25 Years Later, Rose Has What He Deserves

Article excerpt

Byline: Gene Frenette

A quarter-century after Pete Rose agreed to a lifetime ban for betting on baseball, it's as impossible now for me to justify his reinstatement as it was when the sport's ultimate con man got exposed.

The nickname he acquired as a ballplayer, "Charlie Hustle," should have been changed to "Charlie Hustler" a long time ago because Rose is a relentless salesman. And many never know if what he's selling is real or fake.

But here's what should never be up for dispute - Rose must forever remain banned from baseball for committing the most unpardonable sin of betting on the game.

There are certain actions so dishonorable in sports that leniency cannot be considered an option. Just ask Shoeless Joe Jackson, whose family has never been able to restore his reputation from the 1919 Black Sox scandal, even though a jury trial acquitted eight Chicago White Sox players of throwing the '19 World Series.

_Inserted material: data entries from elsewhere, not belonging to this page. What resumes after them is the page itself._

(* ===== verification/Proc.v ===== *)
(** * Processes (kernel/proc.c)

    Allocation and release of process slots, fork, exit and wait, and the first
    process.  (The scheduler, sleep, wakeup and kill are in Sched.v.)  A trap frame
    is a page of physical memory holding struct usertrapframe, 36 words. *)

From S2P Require Import Prelude Params Machine Spinlock Sched CString Kalloc Vm Pipe Bio Log Fs File.

(** ** struct usertrapframe *)
Definition TF_kernel_satp : Z := 0.
Definition TF_kernel_sp : Z := 8.
Definition TF_kernel_trap : Z := 16.
Definition TF_epc : Z := 24.
Definition TF_kernel_hartid : Z := 32.
Definition TF_sp : Z := 48.
Definition TF_s0 : Z := 96.
Definition TF_s1 : Z := 104.
Definition TF_a0 : Z := 112.
Definition TF_a1 : Z := 120.
Definition TF_a7 : Z := 168.
Definition TF_SIZE : nat := 288.

(** A field of the trap frame at physical address [tf]. *)
Definition tf_get (tf off : Z) : K Z := gets (fun s => ld64 (k_mem s) (tf + off)).
Definition tf_set (tf off v : Z) : K unit := modify (set_k_mem (fun m => st64 m (tf + off) v)).

(** char name[16] after safestrcpy of a string into it. *)
Definition NAMESZ : Z := 16.
Definition set_name (str : list Z) : proc -> proc :=
  set_p_name (splice 0 (safestrcpy str NAMESZ)).

Section Proc.
Context `{Linker}.

(** A use of a process pointer that may be null. *)
Definition proc_ptr (p : option nat) : K nat :=
  match p with Some i => ret i | None => fault "null process" end.

(** ** Slots *)
Definition allocpid (p : nat) : K unit :=
  let! pid := gets k_nextpid in
  do! upd_proc p (set_p_pid (fun _ => pid));
  modify (set_k_nextpid (fun _ => pid + 1)).

Definition procinit_one (i : nat) : K unit :=
  do! initlock (LkProc i);
  do! upd_proc i (set_p_kstack (fun _ => KSTACK (Z.of_nat i)));
  let! pa := kalloc in
  if pa =? 0 then panic "procinit: kernel-stack allocation"
  else
    let! kpt := gets k_kpt in
    do! kvmmap kpt (KSTACK (Z.of_nat i)) pa PGSIZE (Z.lor PTE_R PTE_W);
    upd_proc i (set_p_state (fun _ => UNUSED)).

(** (cpus[0].noff and cpus[0].intena, which procinit also clears, are never read.) *)
Definition procinit : K unit :=
  do! initlock LkWait;
  do! each (seq 0 NPROC) procinit_one;
  modify (set_k_cur (fun _ => None)).

Definition freeproc (p : nat) : K unit :=
  let! pr := get_proc p in
  do! when (negb (p_trapframe pr =? 0))
        (do! kfree (p_trapframe pr);
         upd_proc p (set_p_trapframe (fun _ => 0)));
  do! when (negb (p_pagetable pr =? 0))
        (do! uvmfree (p_pagetable pr) (p_sz pr);
         upd_proc p (set_p_pagetable (fun _ => 0)));
  do! upd_proc p (set_p_sz (fun _ => 0));
  do! upd_proc p (set_p_pid (fun _ => 0));
  do! upd_proc p (set_p_chan (fun _ => None));
  do! upd_proc p (set_p_killed (fun _ => 0));
  do! upd_proc p (set_p_xstate (fun _ => 0));
  do! upd_proc p (set_p_parent (fun _ => None));
  do! upd_proc p (set_p_context (fun _ => zero_context));
  upd_proc p (set_p_state (fun _ => UNUSED)).

(** The scan of allocproc: the first UNUSED slot, returned with its lock held. *)
Definition find_unused : K (option nat) :=
  search (seq 0 NPROC) (fun i =>
    do! acquire (LkProc i);
    let! p := get_proc i in
    if is_state UNUSED p then ret (Some i)
    else
      do! release (LkProc i);
      ret None).

Definition str_proc : list Z := [112; 114; 111; 99; 0].
Definition str_initcode : list Z := [105; 110; 105; 116; 99; 111; 100; 101; 0].

Definition fresh_slot (p : proc) : proc :=
  set_p_cwd (fun _ => None)
  (set_p_ofile (fun _ => replicate NOFILE None)
  (set_name str_proc
  (set_p_parent (fun _ => None)
  (set_p_xstate (fun _ => 0)
  (set_p_killed (fun _ => 0)
  (set_p_chan (fun _ => None)
  (set_p_sz (fun _ => 0)
  (set_p_state (fun _ => USED) p)))))))).

Definition allocproc_fail (p : nat) : K (option nat) :=
  do! freeproc p;
  do! release (LkProc p);
  ret None.

Definition start_context (kstack : Z) : context :=
  mkContext addr_forkret (kstack + PGSIZE) 0 0 0 0 0 0 0 0 0 0 0 0.

Definition allocproc : K (option nat) :=
  let! o := find_unused in
  match o with
  | None => ret None
  | Some p =>
      do! allocpid p;
      do! upd_proc p fresh_slot;
      let! tf := kalloc in
      do! upd_proc p (set_p_trapframe (fun _ => tf));
      if tf =? 0 then allocproc_fail p
      else
        let! pt := uvmcreate in
        do! upd_proc p (set_p_pagetable (fun _ => pt));
        if pt =? 0 then allocproc_fail p
        else
          let! pr := get_proc p in
          do! upd_proc p (set_p_context (fun _ => start_context (p_kstack pr)));
          ret (Some p)
  end.

(** ** fork *)
Definition PTE_RX : Z := Z.lor PTE_R PTE_X.
Definition PTE_RWU : Z := Z.lor (Z.lor PTE_R PTE_W) PTE_U.

(** Duplicate descriptor [i] of process [p] into process [np]. *)
Definition fork_dup (p np : nat) (i : nat) : K unit :=
  let! pr := get_proc p in
  match p_ofile pr !! i with
  | Some (Some f) =>
      let! f' := filedup f in
      upd_proc np (set_p_ofile (insert i (Some f')))
  | _ => ret tt
  end.

Definition fork : K Z :=
  let! me := myproc in
  let! o := allocproc in
  match o with
  | None => ret (-1)
  | Some np =>
      let! npr := get_proc np in
      do! uvmmap (p_pagetable npr) TRAMPOLINE trampoline PGSIZE PTE_RX;
      do! uvmmap (p_pagetable npr) TRAPFRAME (p_trapframe npr) PGSIZE PTE_RWU;
      let! p := proc_ptr me in
      let! pr := get_proc p in
      let! r := uvmcopy (p_pagetable pr) (p_pagetable npr) (p_sz pr) in
      if r <? 0 then
        do! uvmunmap (p_pagetable npr) TRAPFRAME 1 false;
        do! uvmunmap (p_pagetable npr) TRAMPOLINE 1 false;
        do! freeproc np;
        do! release (LkProc np);
        ret (-1)
      else
        do! upd_proc np (set_p_sz (fun _ => p_sz pr));
        do! modify (set_k_mem (fun m =>
              st_bytes m (p_trapframe npr) (ld_bytes m (p_trapframe pr) TF_SIZE)));
        do! tf_set (p_trapframe npr) TF_a0 0;
        do! each (seq 0 NOFILE) (fork_dup p np);
        do! match p_cwd pr with
            | Some ip => let! ip' := idup ip in upd_proc np (set_p_cwd (fun _ => Some ip'))
            | None => ret tt
            end;
        do! upd_proc np (set_name (p_name pr));
        let! npr := get_proc np in
        let pid := p_pid npr in
        do! release (LkProc np);
        do! acquire LkWait;
        do! upd_proc np (set_p_parent (fun _ => Some p));
        do! acquire (LkProc np);
        do! upd_proc np (set_p_state (fun _ => RUNNABLE));
        do! release (LkProc np);
        do! release LkWait;
        ret pid
  end.

(** ** exit *)
Definition reparent_one (p : nat) (i : nat) : K unit :=
  let! pp := get_proc i in
  when (bool_decide (p_parent pp = Some p))
    (do! upd_proc i (set_p_parent (fun _ => Some 0%nat));
     wakeup (ChProc 0)).

Definition reparent (p : nat) : K unit := each (seq 0 NPROC) (reparent_one p).

Definition exit_close (p : nat) (fd : nat) : K unit :=
  let! pr := get_proc p in
  match p_ofile pr !! fd with
  | Some (Some f) =>
      do! upd_proc p (set_p_ofile (insert fd None));
      fileclose f
  | _ => ret tt
  end.

(** wakeup(0): the processes asleep with a null channel. *)
Definition wakeup_null_one (i : nat) : K unit :=
  let! me := myproc in
  if bool_decide (me = Some i) then ret tt
  else
    do! acquire (LkProc i);
    let! p := get_proc i in
    do! when (is_state SLEEPING p && bool_decide (p_chan p = None))
          (upd_proc i (set_p_state (fun _ => RUNNABLE)));
    release (LkProc i).

Definition wakeup_proc (p : option nat) : K unit :=
  match p with
  | Some i => wakeup (ChProc i)
  | None => each (seq 0 NPROC) wakeup_null_one
  end.

(** exit after the files and the directory are released. *)
Definition exit_tail (p : nat) (status : Z) : K unit :=
  do! acquire LkWait;
  do! reparent p;
  let! pr := get_proc p in
  do! wakeup_proc (p_parent pr);
  do! acquire (LkProc p);
  do! upd_proc p (set_p_xstate (fun _ => status));
  do! upd_proc p (set_p_state (fun _ => ZOMBIE));
  do! release LkWait;
  do! (sched : K unit);
  panic "zombie exit".

Definition exit (status : Z) : K unit :=
  let! p := curproc in
  if (p =? 0)%nat then panic "init exiting"
  else
    do! each (seq 0 NOFILE) (exit_close p);
    do! begin_op;
    let! pr := get_proc p in
    do! match p_cwd pr with
        | Some ip => do! iput ip; upd_proc p (set_p_cwd (fun _ => None))
        | None => ret tt
        end;
    do! end_op;
    exit_tail p status.

(** ** wait *)

(** The reaping of the zombie child [i]; the function's result. *)
Definition wait_reap (p i : nat) (addr : Z) : K Z :=
  let! me := get_proc p in
  let! pp := get_proc i in
  let pid := p_pid pp in
  let! bad := (if addr =? 0 then ret false
               else let! r := copyout (p_pagetable me) addr (le_bytes 4 (p_xstate pp)) in ret (r <? 0)) in
  if bad then
    do! release (LkProc i);
    do! release LkWait;
    ret (-1)
  else
    do! when (negb (p_pagetable pp =? 0))
          (do! uvmunmap (p_pagetable pp) TRAPFRAME 1 false;
           uvmunmap (p_pagetable pp) TRAMPOLINE 1 false);
    do! freeproc i;
    do! release (LkProc i);
    do! release LkWait;
    ret pid.

(** One scan of the table: the function's result, or whether a child was seen. *)
Fixpoint wait_scan (slots : list nat) (p : nat) (addr : Z) (havekids : bool) : K (Z + bool) :=
  match slots with
  | [] => ret (inr havekids)
  | i :: slots' =>
      let! pp := get_proc i in
      if negb (bool_decide (p_parent pp = Some p)) then wait_scan slots' p addr havekids
      else
        do! acquire (LkProc i);
        let! pp := get_proc i in
        if is_state ZOMBIE pp then
          let! r := wait_reap p i addr in
          ret (inl r)
        else
          do! release (LkProc i);
          wait_scan slots' p addr true
  end.

(** The body of the loop of wait, up to the return or the switch. *)
Definition wait_loop (p : nat) (addr : Z) : K Z :=
  let! r := wait_scan (seq 0 NPROC) p addr false in
  match r with
  | inl r => ret r
  | inr havekids =>
      let! pr := get_proc p in
      if negb havekids || negb (p_killed pr =? 0) then
        do! release LkWait;
        ret (-1)
      else sleep (ChProc p) LkWait
  end.

Definition wait (addr : Z) : K Z :=
  let! p := curproc in
  do! acquire LkWait;
  wait_loop p addr.

(** The process that slept in wait runs again. *)
Definition wait_return (p : nat) (addr : Z) : K Z :=
  do! sleep_return p LkWait;
  wait_loop p addr.

(** ** The first process *)
Definition initcode : list Z :=
  [0xc1; 0x48; 0x05; 0x45; 0xb9; 0x45; 0x31; 0x46; 0x73; 0x00; 0x00; 0x00;
   0x01; 0xa0; 0x53; 0x59; 0x53; 0x43; 0x41; 0x4c; 0x4c; 0x5f; 0x4f; 0x4b;
   0x0a; 0x00].

Definition userinit : K unit :=
  let! o := allocproc in
  match o with
  | None => panic "userinit: allocproc"
  | Some p =>
      let! pr := get_proc p in
      do! uvmmap (p_pagetable pr) TRAMPOLINE trampoline PGSIZE PTE_RX;
      do! uvmmap (p_pagetable pr) TRAPFRAME (p_trapframe pr) PGSIZE PTE_RWU;
      let! r := uvmfirst (p_pagetable pr) initcode in
      if r <? 0 then panic "userinit: uvmfirst"
      else
        do! upd_proc p (set_p_sz (fun _ => PGSIZE));
        do! upd_proc p (set_name str_initcode);
        do! memset_k (p_trapframe pr) 0 TF_SIZE;
        do! tf_set (p_trapframe pr) TF_kernel_sp (p_kstack pr + PGSIZE);
        do! tf_set (p_trapframe pr) TF_kernel_trap addr_usertrap;
        do! tf_set (p_trapframe pr) TF_epc 0;
        do! upd_proc p (set_p_state (fun _ => RUNNABLE));
        release (LkProc p)
  end.
End Proc.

Rose, however, does much better in the court of public opinion. Many people tend to sympathize with him being banned for two reasons: He accumulated 4,256 hits before all those bets he placed as a Cincinnati Reds manager came to light, and when he did gamble, all evidence indicates that Rose always bet on his team to win.

The problem is, none of that overrides the fact that he violated Rule 21. It's the most well-known and sacred law in the game, one that is clearly affirmed in every professional baseball clubhouse in America.

Any player, umpire, club or league official who shall bet any sum whatsoever upon any baseball game, with which the bettor has a duty to perform, shall be declared permanently ineligible.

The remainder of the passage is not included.